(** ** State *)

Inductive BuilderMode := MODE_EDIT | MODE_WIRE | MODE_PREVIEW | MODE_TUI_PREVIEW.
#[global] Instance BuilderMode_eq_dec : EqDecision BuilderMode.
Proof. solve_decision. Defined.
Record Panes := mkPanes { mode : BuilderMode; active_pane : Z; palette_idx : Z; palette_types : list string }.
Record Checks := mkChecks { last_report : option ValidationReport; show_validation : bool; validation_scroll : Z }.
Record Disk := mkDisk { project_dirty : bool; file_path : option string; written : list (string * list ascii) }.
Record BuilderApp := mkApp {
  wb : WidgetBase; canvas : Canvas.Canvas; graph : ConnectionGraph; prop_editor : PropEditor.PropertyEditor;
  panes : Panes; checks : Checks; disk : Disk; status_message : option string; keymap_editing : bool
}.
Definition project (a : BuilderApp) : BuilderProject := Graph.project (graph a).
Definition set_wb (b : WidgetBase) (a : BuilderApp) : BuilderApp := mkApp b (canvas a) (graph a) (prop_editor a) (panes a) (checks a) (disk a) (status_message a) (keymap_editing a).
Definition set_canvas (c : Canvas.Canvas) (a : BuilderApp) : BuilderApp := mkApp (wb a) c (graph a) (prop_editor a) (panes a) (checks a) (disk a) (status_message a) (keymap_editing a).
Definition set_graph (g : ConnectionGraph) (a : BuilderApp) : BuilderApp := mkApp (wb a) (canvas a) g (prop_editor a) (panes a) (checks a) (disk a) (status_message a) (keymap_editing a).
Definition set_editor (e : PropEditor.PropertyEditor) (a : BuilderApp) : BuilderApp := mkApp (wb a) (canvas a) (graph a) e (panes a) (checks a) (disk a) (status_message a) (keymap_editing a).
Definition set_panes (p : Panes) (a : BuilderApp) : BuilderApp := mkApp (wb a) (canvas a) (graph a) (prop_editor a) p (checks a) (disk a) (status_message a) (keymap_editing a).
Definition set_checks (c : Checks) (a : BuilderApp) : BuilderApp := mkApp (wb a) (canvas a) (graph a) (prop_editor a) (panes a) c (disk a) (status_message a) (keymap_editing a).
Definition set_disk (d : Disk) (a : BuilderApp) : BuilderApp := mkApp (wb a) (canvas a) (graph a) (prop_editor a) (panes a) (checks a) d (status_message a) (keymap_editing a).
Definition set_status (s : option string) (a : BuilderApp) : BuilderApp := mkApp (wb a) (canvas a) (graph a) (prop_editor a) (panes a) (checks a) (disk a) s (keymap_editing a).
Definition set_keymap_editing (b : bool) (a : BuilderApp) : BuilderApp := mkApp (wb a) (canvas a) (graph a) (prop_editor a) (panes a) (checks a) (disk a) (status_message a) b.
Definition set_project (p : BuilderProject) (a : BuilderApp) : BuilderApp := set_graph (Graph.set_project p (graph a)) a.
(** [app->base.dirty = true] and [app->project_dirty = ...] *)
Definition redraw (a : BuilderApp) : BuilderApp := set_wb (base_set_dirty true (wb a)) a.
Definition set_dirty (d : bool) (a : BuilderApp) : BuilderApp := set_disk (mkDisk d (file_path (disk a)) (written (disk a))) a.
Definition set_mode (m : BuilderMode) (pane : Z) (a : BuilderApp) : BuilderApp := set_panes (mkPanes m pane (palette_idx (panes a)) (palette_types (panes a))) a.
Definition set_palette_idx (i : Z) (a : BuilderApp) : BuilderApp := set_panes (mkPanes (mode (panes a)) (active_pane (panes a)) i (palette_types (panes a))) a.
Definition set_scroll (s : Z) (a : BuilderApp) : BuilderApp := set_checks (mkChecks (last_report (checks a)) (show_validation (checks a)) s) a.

- [Directions]: Tally the lines in the material above that contain "mkChecks". Respond with the number and nothing else.

- [Task output]: 2